**Exercise goal**
The lines wanted run from the first one below through the one with "gmap Z)); [|done].". Return them exactly.

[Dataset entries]

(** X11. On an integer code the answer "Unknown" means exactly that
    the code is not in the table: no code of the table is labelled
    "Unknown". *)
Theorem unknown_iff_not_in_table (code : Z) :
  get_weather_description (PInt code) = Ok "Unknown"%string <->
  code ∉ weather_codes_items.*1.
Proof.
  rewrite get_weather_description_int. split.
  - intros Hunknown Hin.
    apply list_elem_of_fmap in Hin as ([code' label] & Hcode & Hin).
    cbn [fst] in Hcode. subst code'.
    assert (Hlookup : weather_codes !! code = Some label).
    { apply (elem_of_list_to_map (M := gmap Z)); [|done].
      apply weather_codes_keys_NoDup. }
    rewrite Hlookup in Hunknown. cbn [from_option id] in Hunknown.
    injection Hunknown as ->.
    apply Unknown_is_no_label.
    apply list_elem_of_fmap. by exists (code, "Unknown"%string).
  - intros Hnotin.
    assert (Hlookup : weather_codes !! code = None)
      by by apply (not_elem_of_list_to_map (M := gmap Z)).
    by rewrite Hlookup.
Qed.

**Exercise output**
(** X11. On an integer code the answer "Unknown" means exactly that
    the code is not in the table: no code of the table is labelled
    "Unknown". *)
Theorem unknown_iff_not_in_table (code : Z) :
  get_weather_description (PInt code) = Ok "Unknown"%string <->
  code ∉ weather_codes_items.*1.
Proof.
  rewrite get_weather_description_int. split.
  - intros Hunknown Hin.
    apply list_elem_of_fmap in Hin as ([code' label] & Hcode & Hin).
    cbn [fst] in Hcode. subst code'.
    assert (Hlookup : weather_codes !! code = Some label).
    { apply (elem_of_list_to_map (M := gmap Z)); [|done].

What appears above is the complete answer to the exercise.